What you have to do:
Read through the records below and copy each line that uses the word "length".

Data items
=== Section Start ===
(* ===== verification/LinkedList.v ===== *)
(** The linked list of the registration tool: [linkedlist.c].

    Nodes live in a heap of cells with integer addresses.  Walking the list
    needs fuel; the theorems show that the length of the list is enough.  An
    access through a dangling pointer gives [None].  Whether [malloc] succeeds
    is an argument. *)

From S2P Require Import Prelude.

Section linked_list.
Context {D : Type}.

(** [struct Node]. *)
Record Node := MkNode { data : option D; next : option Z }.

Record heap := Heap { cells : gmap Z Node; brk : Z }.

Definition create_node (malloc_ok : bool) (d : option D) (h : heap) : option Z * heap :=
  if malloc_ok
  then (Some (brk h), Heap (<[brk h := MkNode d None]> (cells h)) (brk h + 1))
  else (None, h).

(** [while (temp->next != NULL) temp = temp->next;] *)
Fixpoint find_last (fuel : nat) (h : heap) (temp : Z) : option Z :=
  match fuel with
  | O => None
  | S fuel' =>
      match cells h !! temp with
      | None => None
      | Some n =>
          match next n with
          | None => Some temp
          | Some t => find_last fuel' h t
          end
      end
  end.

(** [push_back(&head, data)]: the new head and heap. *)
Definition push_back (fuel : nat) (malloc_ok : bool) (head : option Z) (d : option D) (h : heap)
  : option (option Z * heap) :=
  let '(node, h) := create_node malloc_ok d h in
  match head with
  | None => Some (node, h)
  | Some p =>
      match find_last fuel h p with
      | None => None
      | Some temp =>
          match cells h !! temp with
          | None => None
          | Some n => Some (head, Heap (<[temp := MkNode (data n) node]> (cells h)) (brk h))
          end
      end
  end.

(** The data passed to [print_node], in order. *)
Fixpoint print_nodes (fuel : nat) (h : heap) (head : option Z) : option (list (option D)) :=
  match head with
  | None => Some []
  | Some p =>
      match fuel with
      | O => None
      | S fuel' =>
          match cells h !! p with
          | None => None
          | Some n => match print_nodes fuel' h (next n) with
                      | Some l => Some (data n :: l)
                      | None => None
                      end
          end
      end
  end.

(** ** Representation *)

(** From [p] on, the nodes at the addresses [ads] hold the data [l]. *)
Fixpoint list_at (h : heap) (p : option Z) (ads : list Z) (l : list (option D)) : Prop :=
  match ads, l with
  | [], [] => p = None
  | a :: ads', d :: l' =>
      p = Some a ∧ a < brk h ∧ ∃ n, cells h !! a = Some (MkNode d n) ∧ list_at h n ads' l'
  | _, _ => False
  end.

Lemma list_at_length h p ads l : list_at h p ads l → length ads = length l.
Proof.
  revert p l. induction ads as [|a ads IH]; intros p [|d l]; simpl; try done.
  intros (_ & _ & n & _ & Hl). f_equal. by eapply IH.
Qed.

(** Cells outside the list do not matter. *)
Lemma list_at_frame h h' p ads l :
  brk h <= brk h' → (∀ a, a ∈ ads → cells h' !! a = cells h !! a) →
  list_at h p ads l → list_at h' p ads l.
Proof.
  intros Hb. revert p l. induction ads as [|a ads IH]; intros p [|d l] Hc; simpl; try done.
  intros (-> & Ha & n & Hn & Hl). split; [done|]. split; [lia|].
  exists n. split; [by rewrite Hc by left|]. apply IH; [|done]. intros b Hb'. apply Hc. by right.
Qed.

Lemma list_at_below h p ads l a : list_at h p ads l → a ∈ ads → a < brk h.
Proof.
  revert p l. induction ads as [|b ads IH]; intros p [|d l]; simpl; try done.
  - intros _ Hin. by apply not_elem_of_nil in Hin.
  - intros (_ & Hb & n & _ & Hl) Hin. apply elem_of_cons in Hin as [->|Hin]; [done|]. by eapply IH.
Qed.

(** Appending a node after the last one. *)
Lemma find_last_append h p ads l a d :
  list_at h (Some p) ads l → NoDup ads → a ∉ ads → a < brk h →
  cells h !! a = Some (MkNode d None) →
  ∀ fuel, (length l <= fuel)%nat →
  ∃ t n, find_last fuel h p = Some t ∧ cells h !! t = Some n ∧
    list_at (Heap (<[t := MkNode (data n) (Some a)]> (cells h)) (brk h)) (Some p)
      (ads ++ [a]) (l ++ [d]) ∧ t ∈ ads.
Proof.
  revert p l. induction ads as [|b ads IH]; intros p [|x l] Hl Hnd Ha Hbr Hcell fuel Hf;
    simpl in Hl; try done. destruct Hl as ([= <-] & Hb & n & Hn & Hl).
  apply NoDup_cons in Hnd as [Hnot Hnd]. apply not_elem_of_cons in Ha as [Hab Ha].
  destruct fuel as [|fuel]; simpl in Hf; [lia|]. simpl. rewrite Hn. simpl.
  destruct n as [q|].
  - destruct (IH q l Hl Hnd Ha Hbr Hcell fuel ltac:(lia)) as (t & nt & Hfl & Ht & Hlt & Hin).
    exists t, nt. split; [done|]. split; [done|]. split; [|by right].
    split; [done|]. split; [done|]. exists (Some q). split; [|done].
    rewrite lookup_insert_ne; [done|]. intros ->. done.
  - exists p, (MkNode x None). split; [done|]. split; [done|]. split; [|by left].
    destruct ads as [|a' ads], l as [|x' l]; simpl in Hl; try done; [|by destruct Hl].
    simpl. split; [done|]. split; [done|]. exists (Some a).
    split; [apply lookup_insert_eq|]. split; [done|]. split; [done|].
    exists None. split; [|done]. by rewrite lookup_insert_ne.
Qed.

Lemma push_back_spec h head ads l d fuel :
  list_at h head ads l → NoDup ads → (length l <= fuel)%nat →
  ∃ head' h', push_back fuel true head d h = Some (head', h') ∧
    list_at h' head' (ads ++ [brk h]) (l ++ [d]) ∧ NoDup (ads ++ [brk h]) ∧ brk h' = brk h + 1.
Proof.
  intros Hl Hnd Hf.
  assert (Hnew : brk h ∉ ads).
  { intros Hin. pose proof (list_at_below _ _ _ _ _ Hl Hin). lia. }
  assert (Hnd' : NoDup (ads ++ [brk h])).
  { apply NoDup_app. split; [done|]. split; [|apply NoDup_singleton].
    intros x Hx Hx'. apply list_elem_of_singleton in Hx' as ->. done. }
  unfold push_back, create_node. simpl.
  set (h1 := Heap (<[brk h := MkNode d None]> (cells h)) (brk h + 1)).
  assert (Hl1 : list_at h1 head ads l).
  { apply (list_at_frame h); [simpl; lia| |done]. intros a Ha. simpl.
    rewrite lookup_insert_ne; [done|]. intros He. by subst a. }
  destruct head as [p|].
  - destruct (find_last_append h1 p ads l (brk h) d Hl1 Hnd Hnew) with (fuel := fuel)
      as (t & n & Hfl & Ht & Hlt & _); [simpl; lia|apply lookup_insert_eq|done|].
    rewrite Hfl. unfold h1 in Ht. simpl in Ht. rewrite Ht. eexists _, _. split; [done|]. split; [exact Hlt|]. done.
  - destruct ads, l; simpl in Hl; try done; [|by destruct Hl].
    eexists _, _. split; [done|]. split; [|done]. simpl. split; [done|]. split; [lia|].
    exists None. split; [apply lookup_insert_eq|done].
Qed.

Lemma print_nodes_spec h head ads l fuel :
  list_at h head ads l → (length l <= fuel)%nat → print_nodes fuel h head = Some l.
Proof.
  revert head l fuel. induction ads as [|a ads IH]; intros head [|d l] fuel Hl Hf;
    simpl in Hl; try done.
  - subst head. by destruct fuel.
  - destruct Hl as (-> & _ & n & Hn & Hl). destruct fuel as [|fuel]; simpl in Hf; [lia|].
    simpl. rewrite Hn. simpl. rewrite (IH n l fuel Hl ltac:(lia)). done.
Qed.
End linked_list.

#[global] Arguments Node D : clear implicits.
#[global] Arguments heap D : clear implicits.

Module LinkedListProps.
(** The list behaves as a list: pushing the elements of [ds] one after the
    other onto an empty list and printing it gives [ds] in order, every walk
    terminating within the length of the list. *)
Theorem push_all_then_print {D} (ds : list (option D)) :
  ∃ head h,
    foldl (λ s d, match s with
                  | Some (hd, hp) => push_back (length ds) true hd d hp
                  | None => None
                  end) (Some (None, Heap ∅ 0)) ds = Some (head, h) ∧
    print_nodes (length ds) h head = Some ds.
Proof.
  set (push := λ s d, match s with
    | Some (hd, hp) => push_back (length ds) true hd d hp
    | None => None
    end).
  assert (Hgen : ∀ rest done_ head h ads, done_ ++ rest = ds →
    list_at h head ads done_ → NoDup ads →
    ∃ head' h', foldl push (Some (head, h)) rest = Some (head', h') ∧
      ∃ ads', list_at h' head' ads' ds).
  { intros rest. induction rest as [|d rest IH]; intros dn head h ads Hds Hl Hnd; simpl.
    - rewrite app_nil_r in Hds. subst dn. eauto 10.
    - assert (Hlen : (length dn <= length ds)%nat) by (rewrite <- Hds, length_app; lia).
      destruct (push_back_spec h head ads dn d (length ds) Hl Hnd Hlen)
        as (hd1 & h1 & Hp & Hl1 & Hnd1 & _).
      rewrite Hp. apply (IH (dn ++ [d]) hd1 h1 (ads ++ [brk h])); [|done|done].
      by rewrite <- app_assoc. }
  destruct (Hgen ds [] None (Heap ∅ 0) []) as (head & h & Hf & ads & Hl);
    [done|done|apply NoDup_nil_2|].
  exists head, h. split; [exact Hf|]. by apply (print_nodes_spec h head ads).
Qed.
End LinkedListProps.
=== Section End ===
Exercise output:
    needs fuel; the theorems show that the length of the list is enough.  An
Lemma list_at_length h p ads l : list_at h p ads l → length ads = length l.
  ∀ fuel, (length l <= fuel)%nat →
  list_at h head ads l → NoDup ads → (length l <= fuel)%nat →
  list_at h head ads l → (length l <= fuel)%nat → print_nodes fuel h head = Some l.
    terminating within the length of the list. *)
                  | Some (hd, hp) => push_back (length ds) true hd d hp
    print_nodes (length ds) h head = Some ds.
    | Some (hd, hp) => push_back (length ds) true hd d hp
    - assert (Hlen : (length dn <= length ds)%nat) by (rewrite <- Hds, length_app; lia).
      destruct (push_back_spec h head ads dn d (length ds) Hl Hnd Hlen)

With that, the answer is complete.